- What is being asked:
Please copy every line from the records below that contains the string "state".

[[ The data, beginning ]]

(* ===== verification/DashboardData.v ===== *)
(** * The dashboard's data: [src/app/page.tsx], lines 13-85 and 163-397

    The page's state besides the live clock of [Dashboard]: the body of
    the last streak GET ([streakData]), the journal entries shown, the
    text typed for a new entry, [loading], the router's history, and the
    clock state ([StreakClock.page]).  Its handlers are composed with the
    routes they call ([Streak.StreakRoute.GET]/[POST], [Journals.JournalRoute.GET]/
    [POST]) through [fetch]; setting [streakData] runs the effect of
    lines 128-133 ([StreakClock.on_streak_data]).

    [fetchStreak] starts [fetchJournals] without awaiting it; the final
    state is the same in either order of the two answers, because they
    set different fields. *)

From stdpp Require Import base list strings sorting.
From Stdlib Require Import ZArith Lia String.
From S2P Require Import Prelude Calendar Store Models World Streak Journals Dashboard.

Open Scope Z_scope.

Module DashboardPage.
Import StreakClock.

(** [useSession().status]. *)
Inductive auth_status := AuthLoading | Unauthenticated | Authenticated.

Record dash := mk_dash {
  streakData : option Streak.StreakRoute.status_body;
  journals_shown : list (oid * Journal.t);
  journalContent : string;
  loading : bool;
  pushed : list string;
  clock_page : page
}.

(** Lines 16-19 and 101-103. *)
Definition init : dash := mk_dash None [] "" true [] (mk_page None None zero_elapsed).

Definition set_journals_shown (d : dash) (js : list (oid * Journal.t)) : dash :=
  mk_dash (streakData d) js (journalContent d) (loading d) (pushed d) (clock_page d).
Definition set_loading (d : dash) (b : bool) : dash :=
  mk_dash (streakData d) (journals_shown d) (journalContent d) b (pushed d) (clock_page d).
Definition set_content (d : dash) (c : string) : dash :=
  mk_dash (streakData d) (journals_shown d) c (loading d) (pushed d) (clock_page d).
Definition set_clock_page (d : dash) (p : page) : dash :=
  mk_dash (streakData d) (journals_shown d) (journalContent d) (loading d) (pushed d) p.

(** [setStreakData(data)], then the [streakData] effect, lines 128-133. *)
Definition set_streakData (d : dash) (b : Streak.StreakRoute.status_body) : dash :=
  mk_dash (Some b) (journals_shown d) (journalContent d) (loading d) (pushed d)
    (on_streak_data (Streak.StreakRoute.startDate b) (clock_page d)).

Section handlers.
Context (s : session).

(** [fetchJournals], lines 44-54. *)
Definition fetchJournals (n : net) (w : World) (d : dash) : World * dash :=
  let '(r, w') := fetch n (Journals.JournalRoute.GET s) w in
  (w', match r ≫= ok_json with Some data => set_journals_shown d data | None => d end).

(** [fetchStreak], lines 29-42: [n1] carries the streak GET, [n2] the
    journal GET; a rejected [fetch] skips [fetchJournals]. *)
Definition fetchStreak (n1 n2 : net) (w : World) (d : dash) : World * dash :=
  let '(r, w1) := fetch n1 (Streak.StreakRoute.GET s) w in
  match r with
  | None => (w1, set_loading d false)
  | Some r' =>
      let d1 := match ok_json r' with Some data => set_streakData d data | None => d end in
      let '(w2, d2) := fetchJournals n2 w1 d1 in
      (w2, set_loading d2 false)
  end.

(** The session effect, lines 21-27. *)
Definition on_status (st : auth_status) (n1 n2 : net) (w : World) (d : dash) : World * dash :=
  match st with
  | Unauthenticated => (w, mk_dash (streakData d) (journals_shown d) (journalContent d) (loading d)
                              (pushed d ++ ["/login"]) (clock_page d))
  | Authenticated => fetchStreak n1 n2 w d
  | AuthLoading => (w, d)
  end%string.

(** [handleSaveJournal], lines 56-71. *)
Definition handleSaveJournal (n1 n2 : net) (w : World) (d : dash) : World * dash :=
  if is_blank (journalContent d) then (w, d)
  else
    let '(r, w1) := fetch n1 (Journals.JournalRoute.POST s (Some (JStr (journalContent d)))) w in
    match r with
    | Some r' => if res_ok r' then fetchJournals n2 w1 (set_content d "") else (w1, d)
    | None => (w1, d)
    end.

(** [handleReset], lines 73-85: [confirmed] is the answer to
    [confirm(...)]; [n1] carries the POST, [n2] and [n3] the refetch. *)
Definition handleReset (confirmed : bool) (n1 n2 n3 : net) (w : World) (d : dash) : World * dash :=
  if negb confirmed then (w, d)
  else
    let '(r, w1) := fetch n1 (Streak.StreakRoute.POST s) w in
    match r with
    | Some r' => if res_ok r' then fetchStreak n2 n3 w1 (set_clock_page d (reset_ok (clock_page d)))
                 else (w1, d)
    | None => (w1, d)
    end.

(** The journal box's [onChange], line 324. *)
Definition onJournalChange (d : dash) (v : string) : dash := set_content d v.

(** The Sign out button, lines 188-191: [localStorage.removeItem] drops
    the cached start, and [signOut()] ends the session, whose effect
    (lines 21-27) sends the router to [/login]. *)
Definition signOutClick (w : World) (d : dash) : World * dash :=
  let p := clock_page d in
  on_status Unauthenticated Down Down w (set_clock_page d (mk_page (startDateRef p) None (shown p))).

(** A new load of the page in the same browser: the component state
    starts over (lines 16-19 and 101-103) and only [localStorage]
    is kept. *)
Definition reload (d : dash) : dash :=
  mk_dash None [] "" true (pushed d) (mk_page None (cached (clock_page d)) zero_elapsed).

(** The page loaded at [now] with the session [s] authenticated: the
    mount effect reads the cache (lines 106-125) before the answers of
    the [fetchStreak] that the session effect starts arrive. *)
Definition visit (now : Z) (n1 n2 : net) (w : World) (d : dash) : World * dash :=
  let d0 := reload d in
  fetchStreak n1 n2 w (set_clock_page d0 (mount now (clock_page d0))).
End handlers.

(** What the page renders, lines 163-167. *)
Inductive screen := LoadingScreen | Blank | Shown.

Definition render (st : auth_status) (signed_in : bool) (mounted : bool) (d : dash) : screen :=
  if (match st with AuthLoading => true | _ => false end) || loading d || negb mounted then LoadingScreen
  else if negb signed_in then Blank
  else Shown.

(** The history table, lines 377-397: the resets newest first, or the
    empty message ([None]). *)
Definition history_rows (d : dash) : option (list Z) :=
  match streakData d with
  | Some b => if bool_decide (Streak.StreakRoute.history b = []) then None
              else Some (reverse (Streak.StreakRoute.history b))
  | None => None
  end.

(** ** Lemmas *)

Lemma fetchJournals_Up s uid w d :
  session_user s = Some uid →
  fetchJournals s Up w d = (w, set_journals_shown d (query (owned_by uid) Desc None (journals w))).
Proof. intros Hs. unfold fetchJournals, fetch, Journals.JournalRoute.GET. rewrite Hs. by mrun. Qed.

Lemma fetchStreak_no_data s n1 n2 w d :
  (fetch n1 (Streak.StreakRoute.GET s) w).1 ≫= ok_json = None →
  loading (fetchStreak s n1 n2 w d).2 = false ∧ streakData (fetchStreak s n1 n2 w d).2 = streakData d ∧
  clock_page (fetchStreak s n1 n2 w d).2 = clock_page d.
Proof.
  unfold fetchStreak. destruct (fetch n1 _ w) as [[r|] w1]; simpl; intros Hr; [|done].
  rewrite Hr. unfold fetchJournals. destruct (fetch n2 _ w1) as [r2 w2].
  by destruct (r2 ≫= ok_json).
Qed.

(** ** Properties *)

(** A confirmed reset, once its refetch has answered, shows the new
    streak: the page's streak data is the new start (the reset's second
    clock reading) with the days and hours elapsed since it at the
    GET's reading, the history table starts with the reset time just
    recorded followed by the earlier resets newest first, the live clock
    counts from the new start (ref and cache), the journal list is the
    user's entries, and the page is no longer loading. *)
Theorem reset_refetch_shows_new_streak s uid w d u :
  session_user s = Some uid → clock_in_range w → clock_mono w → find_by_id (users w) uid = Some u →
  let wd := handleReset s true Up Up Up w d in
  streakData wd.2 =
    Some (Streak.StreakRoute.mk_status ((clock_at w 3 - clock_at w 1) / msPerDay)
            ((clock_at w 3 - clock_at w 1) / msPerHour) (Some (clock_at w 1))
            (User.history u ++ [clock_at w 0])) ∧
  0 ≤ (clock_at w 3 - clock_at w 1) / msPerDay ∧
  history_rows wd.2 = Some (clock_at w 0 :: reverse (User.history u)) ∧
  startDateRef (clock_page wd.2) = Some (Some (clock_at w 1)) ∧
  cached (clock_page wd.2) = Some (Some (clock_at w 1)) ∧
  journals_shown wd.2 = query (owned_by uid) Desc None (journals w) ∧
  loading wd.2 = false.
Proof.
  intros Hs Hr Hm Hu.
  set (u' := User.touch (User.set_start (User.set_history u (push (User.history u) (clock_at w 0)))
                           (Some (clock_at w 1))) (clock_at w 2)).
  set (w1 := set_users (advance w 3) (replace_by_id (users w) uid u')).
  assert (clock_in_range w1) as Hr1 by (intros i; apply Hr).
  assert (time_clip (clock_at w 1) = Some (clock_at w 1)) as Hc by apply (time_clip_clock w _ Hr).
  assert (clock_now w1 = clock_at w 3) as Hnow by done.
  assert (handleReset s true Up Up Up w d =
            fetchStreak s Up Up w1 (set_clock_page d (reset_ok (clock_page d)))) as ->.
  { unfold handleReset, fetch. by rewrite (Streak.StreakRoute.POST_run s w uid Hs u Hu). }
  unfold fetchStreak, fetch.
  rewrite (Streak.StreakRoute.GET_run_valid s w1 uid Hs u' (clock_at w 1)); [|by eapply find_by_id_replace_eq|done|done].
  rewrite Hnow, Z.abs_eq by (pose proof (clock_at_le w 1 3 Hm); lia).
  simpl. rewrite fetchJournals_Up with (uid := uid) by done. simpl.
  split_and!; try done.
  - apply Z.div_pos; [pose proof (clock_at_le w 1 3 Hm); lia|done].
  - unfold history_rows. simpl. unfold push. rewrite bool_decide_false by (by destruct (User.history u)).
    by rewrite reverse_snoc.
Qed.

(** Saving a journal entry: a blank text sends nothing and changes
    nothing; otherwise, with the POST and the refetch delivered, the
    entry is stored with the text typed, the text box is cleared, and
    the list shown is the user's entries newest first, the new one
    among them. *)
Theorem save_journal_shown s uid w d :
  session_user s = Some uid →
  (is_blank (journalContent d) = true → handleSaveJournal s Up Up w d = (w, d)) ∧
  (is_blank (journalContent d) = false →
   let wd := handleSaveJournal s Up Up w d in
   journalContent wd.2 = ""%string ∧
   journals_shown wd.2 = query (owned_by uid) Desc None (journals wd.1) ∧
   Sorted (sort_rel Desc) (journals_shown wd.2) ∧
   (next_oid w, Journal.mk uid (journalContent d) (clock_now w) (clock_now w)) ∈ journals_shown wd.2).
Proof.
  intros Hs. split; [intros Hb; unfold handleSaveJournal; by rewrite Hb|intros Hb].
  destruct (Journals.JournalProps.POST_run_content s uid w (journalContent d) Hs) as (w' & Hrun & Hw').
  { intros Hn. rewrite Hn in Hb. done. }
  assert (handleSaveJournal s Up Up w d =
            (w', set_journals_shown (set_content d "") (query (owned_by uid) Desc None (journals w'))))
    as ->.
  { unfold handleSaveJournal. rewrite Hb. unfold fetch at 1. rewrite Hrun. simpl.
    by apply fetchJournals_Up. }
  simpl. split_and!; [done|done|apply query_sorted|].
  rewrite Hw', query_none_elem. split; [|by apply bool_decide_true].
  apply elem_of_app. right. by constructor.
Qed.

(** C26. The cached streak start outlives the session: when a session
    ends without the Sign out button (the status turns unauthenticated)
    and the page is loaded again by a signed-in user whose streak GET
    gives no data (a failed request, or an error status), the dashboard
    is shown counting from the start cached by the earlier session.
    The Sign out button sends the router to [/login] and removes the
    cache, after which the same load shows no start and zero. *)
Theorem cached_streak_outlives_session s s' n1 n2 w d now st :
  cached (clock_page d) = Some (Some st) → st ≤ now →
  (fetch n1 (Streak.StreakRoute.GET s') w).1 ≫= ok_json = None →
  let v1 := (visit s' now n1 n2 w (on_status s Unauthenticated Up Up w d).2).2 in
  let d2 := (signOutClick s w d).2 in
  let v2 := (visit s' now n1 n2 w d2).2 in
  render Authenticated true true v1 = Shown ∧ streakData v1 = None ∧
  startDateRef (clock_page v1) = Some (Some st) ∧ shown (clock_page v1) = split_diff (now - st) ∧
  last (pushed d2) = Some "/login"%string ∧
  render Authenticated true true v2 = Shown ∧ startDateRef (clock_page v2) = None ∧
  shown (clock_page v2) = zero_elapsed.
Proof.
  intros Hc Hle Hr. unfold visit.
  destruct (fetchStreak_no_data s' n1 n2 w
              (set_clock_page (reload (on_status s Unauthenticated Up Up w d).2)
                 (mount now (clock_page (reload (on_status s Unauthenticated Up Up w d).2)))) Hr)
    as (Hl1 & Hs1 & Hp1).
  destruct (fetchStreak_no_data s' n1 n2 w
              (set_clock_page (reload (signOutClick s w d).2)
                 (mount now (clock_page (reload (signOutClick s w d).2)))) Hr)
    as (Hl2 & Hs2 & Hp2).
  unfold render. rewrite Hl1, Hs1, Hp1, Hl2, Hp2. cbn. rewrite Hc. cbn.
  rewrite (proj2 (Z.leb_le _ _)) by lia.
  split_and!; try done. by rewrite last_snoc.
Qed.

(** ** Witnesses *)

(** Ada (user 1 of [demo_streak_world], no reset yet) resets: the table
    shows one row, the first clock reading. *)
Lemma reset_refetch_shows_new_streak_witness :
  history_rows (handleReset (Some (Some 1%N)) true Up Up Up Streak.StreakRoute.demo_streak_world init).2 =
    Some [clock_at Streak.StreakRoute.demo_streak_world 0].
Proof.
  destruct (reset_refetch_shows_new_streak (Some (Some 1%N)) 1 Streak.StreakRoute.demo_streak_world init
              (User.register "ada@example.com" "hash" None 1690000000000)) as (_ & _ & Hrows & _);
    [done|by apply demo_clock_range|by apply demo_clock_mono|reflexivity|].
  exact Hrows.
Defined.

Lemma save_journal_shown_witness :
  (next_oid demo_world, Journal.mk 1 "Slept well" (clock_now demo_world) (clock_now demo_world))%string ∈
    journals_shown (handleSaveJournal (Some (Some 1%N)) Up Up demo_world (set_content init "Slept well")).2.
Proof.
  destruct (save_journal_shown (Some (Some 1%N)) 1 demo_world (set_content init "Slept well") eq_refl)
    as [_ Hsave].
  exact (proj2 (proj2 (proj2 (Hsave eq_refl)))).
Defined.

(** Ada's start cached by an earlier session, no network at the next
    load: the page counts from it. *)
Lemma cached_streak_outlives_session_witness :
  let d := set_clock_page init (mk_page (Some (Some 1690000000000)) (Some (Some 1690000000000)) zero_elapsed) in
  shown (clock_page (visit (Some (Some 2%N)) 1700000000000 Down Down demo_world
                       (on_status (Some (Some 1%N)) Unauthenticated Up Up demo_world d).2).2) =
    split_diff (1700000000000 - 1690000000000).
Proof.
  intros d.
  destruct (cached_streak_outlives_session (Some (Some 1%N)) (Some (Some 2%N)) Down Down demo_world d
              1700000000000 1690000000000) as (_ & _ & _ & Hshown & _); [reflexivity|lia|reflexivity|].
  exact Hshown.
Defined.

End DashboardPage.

[[ The data, end ]]

- Completed task:
    The page's state besides the live clock of [Dashboard]: the body of
    clock state ([StreakClock.page]).  Its handlers are composed with the
    state is the same in either order of the two answers, because they
(** A new load of the page in the same browser: the component state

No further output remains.